We all would like to get a full eight-hours of sleep at night but sometimes that simply does not happen. Nevertheless, we still must go on with our day, even if we are tired. One act that we should try to avoid, however, is driving when we are too fatigued to focus on the task at hand or keep our eyes open. Doing so could cause a serious drowsy driving accident.
Statistics on drowsy driving
The National Highway Traffic Safety Administration reports that in 2019 alone nearly 700 people lost their lives in a drowsy driving crash. In 2017, there were 91,000 police-reported collisions in which drowsy driving was a factor. These collisions lead to approximately 50,000 people injured and almost 800 fatalities. However, experts agree that it is difficult to pinpoint all accidents in which drowsiness was a factor.
Tips for avoiding drowsy driving
The best way to avoid drowsy driving is to get enough sleep at night, but that is easier said than done.

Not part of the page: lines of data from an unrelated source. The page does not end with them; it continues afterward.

(** At rest exactly the stream of the state is open, and the ones before
    it are the released ones. *)
Lemma settled_streams (m : Machine) old t :
  Settled m old t ->
  activeStreams m = [mkStream [t]] /\ releasedStreams m = old.
Proof.
  intros H. destruct H. unfold activeStreams, releasedStreams.
  rewrite settled_opened0, !filter_app.
  assert (Hact : active (stopCalls m) (mkStream [t]) = true).
  { unfold active. simpl. rewrite settled_live0. reflexivity. }
  simpl. rewrite Hact. simpl. split.
  - rewrite (filter_none _ _ settled_old0). reflexivity.
  - rewrite app_nil_r. apply filter_all.
    eapply Forall_impl; [|exact settled_old0].
    intros s Hs. simpl in Hs. rewrite Hs. reflexivity.
Qed.

(** One switch of the camera from rest: while the new request is
    outstanding no stream is open, and once it is granted the session is at
    rest again with the new stream, the previous one being released. *)
Lemma switch_then_settle (B : Browser) (m : Machine) old t :
  Settled m old t ->
  let m1 := step B m ClickSwitch in
  let m2 := step B m1 (Settles 0 true) in
  activeStreams m1 = [] /\
  Settled m2 (old ++ [mkStream [t]]) (nextTrack m).
Proof.
  intros H.
  destruct m as [[a vr cr tm] mo ed cs pe op sc nt el].
  destruct a as [st cf ph ic sg sp fm fa fc il].
  destruct H as [Hmo Hpe Hil Hed Hst Hop Hlive Hold Hcalls Hcl Ht].
  simpl in *. subst mo pe il ed st op.
  assert (Hcalls1 : Forall (fun x => (x < nt)%nat) (stopStream cs sc ++ [t])).
  { apply Forall_app. split; [apply stopStream_fresh; assumption|].
    constructor; [exact Ht | constructor]. }
  assert (Hold1 : Forall (fun s => active (stopStream cs sc ++ [t]) s = false)
                         (old ++ [mkStream [t]])).
  { apply Forall_app. split.
    - eapply Forall_impl; [|exact Hold]. intros s Hs. simpl in Hs.
      apply active_mono, stopStream_mono. exact Hs.
    - constructor; [|constructor].
      unfold active. simpl. rewrite trackStopped_app. simpl.
      rewrite Nat.eqb_refl, orb_true_r. reflexivity. }
  split.
  - destruct fm; simpl; unfold activeStreams; simpl;
      apply filter_none; exact Hold1.
  - destruct fm; simpl; constructor; simpl; try reflexivity; try lia.
    all: try exact Hold1.
    all: try (apply fresh_not_stopped; exact Hcalls1).
    all: try (eapply Forall_impl; [|exact Hcalls1]; simpl; intros; lia).
    all: try (constructor; [lia | constructor]).
Qed.

Lemma run_app (B : Browser) (m : Machine) (es1 es2 : list Event) :
  run B m (es1 ++ es2) = run B (run B m es1) es2.
Proof. unfold run. apply fold_left_app. Qed.

Lemma Forall_states_app (B : Browser) (P : Machine -> Prop) (es1 es2 : list Event) :
  forall m,
    Forall P (states B m es1) -> Forall P (states B (run B m es1) es2) ->
    Forall P (states B m (es1 ++ es2)).
Proof.
  induction es1 as [|e es1 IH]; intros m H1 H2.
  - exact H2.
  - simpl in *. inversion H1 as [|? ? Hm Hrest]; subst.
    constructor; [exact Hm|]. apply IH; assumption.
Qed.

Lemma settledSwitches_S (n : nat) :
  settledSwitches (S n) = settledSwitches n ++ [ClickSwitch; Settles 0 true].
Proof.
  unfold settledSwitches.
  change (S n) with (1 + n)%nat.
  rewrite Nat.add_comm, repeat_app, concat_app. reflexivity.
Qed.

(** After the mount and any number of switches, each one waited for, the
    session is at rest and no state on the way had two streams open. *)
Lemma settledSwitches_invariant (B : Browser) (n : nat) :
  exists old t,
    Settled (run B init (settledSwitches n)) old t /\
    List.length old = n /\
    Forall (fun m => (List.length (activeStreams m) <= 1)%nat)
           (states B init (settledSwitches n)).
Proof.
  induction n as [|n (old & t & Hs & Hlen & Hall)].
  - exists [], 0%nat. split; [|split].
    + constructor; simpl; try reflexivity; try lia; constructor.
    + reflexivity.
    + repeat constructor.
  - rewrite settledSwitches_S, run_app.
    destruct (switch_then_settle B _ old t Hs) as [Hgap Hs'].
    exists (old ++ [mkStream [t]]), (nextTrack (run B init (settledSwitches n))).
    split; [exact Hs'|]. split; [rewrite length_app; simpl; lia|].
    apply Forall_states_app; [exact Hall|].
    cbn [states]. constructor; [|constructor; [|constructor; [|constructor]]].
    + rewrite (proj1 (settled_streams _ _ _ Hs)). simpl. lia.
    + rewrite Hgap. simpl. lia.
    + rewrite (proj1 (settled_streams _ _ _ Hs')). simpl. lia.
Qed.

(** C9, as amended.  The session mounts with the back camera and the user
    switches [n] times, each switch made once the camera of the previous
    one has been granted ([n] = 2 is back, front, back; the last two of
    [n] = 3 are front, back, front).  Then no state on the way has more
    than one stream open, at the end exactly the stream held in the state
    is open, [n] + 1 streams have been handed out and the [n] earlier ones
    have been released: the released handles are one fewer than the
    acquired ones.  Handles are counted, not calls of [stop]. *)
Theorem C9_one_handle_after_settled_switches (B : Browser) (n : nat) :
  let m := run B init (settledSwitches n) in
  Forall (fun m' => (List.length (activeStreams m') <= 1)%nat)
         (states B init (settledSwitches n)) /\
  (exists s, stream (app (sys m)) = Some s /\ activeStreams m = [s]) /\
  acquireCount m = S n /\
  releaseCount m = n /\
  releaseCount m = (acquireCount m - 1)%nat.
Proof.
  intros m.
  destruct (settledSwitches_invariant B n) as (old & t & Hs & Hlen & Hall).
  fold m in Hs.
  destruct (settled_streams m old t Hs) as [Hact Hrel].
  assert (Hacq : acquireCount m = S n).
  { unfold acquireCount. rewrite (settled_opened _ _ _ Hs), length_app. simpl. lia. }
  assert (Hrc : releaseCount m = n).
  { unfold releaseCount. rewrite Hrel. exact Hlen. }
  split; [exact Hall|].
  split; [exists (mkStream [t]); split; [exact (settled_stream _ _ _ Hs) | exact Hact]|].
  split; [exact Hacq|]. split; [exact Hrc|]. lia.
Qed.

(** C9 as worded fails: right after the first switch the old stream has
    been stopped and the new one has not been granted, so no stream at
    all is open. *)
Lemma C9_counterexample :
  List.length (activeStreams
                 (run demoBrowser init [Mount; Settles 0 true; ClickSwitch])) = 0%nat /\
  ~ exactlyOneOutstanding demoBrowser (settledSwitches 2).
Proof.
  assert (E : List.length (activeStreams
                (run demoBrowser init (firstn 3 (settledSwitches 2)))) = 0%nat).
  { vm_compute. reflexivity. }
  split; [exact E|].
  intros H. specialize (H 3%nat).
  rewrite E in H.
  assert (Hk : (2 <= 3 <= List.length (settledSwitches 2))%nat) by (simpl; lia).
  specialize (H Hk). discriminate.
Qed.
Fixpoint run {A} (p : prog W Q L T A) (w : W) (lg : list Ev) (sp : list T)
    : option (outcome A) :=
  match p with
  | Ret a => Some (Outcome A a w lg sp)
  | Atomic f k =>
      match f w with
      | Some (b, w') => run (k b) w' lg sp
      | None => None
      end
  | Ask q k => let b := oracle _ lg q in run (k b) w (lg ++ [event _ q b]) sp
  | Acquire _ _ k | Release _ _ k => run k w lg sp
  | Go t k => run k w lg (sp ++ [t])
  end.

Lemma run_bind {A B} (p : prog W Q L T A) (g : A -> prog W Q L T B) w lg sp :
  run (bind p g) w lg sp =
  match run p w lg sp with
  | Some (Outcome _ a w' lg' sp') => run (g a) w' lg' sp'
  | None => None
  end.
Proof.
  revert w lg sp. induction p; intros w lg sp; simpl; auto.
  by destruct (f w) as [[]|].
Qed.

(** Run a task for at most [n] iterations of its loop; [None] when it blocks, and the
    task itself is returned when it has not finished by then. *)
Fixpoint run_task (body : T -> prog W Q L T (option T)) (n : nat) (t : T) (w : W)
    (lg : list Ev) (sp : list T) : option (outcome (option T)) :=
  match n with
  | O => Some (Outcome _ (Some t) w lg sp)
  | S n =>
      match run (body t) w lg sp with
      | Some (Outcome _ (Some t') w' lg' sp') => run_task body n t' w' lg' sp'
      | r => r
      end
  end.
End run.

Arguments Outcome {W T Ev A}.
Arguments result {W T Ev A}.
Arguments final {W T Ev A}.
Arguments log {W T Ev A}.
Arguments spawned {W T Ev A}.

(** ** Interleaving semantics *)

Section semantics.
Context {W : Type} {Q : Type -> Type} {L T Ev : Type} `{EqDecision L}.
Context (event : forall B, Q B -> B -> Ev).
Context (body : T -> prog W Q L T (option T)).

Record thread := Thread {
  code : prog W Q L T (option T);
  locks : list (L * mode) }.

Record config := Config {
  world_of : W;
  pool : gmap nat thread }.

(** [l] can be taken in mode [m]: nobody holds it in a conflicting mode. *)
Definition available (l : L) (m : mode) (ts : gmap nat thread) : Prop :=
  forall tid th m', ts !! tid = Some th -> (l, m') ∈ locks th -> m = Shared /\ m' = Shared.

Definition drop_lock (l : L) (m : mode) (h : list (L * mode)) : list (L * mode) :=
  filter (fun x => x <> (l, m)) h.

Inductive step : config -> option (nat * Ev) -> config -> Prop :=
| step_next tid t h w ts :
    ts !! tid = Some (Thread (Ret (Some t)) h) ->
    step (Config w ts) None (Config w (<[tid := Thread (body t) h]> ts))
| step_exit tid h w ts :
    ts !! tid = Some (Thread (Ret None) h) ->
    step (Config w ts) None (Config w (delete tid ts))
| step_atomic tid B (f : W -> option (B * W)) k h w ts b w' :
    ts !! tid = Some (Thread (Atomic f k) h) ->
    f w = Some (b, w') ->
    step (Config w ts) None (Config w' (<[tid := Thread (k b) h]> ts))
| step_ask tid B (q : Q B) k h w ts b :
    ts !! tid = Some (Thread (Ask q k) h) ->
    step (Config w ts) (Some (tid, event B q b)) (Config w (<[tid := Thread (k b) h]> ts))
| step_acquire tid l m k h w ts :
    ts !! tid = Some (Thread (Acquire l m k) h) ->
    available l m ts ->
    step (Config w ts) None (Config w (<[tid := Thread k ((l, m) :: h)]> ts))
| step_release tid l m k h w ts :
    ts !! tid = Some (Thread (Release l m k) h) ->
    (l, m) ∈ h ->
    step (Config w ts) None (Config w (<[tid := Thread k (drop_lock l m h)]> ts))
| step_go tid t k h w ts tid' :
    ts !! tid = Some (Thread (Go t k) h) ->
    ts !! tid' = None ->
    step (Config w ts) None
         (Config w (<[tid' := Thread (body t) []]> (<[tid := Thread k h]> ts))).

Still if you can get seven to eight hours of sleep at night, do so. Teenagers may need more than seven to eight hours of sleep a night to drive safely the next day. Pay attention to the medications you take before driving — some cause drowsiness. Driving after drinking alcohol should always be avoided. Even small amounts of alcohol can make you sleepy. If you are drowsy, try to find alternative forms of transportation go get where you need to go, such as an Uber or the bus. Knowing the signs of sleepiness such as weaving between lanes or driving over the rumble strip can also signal you to stop driving.
Ultimately, we all have a duty to drive reasonably under the circumstances and this includes avoiding drowsy driving. If you are injured in a motor vehicle accident caused by a drowsy driver, you will want to make sure you understand all your legal rights and options so you can make informed decisions.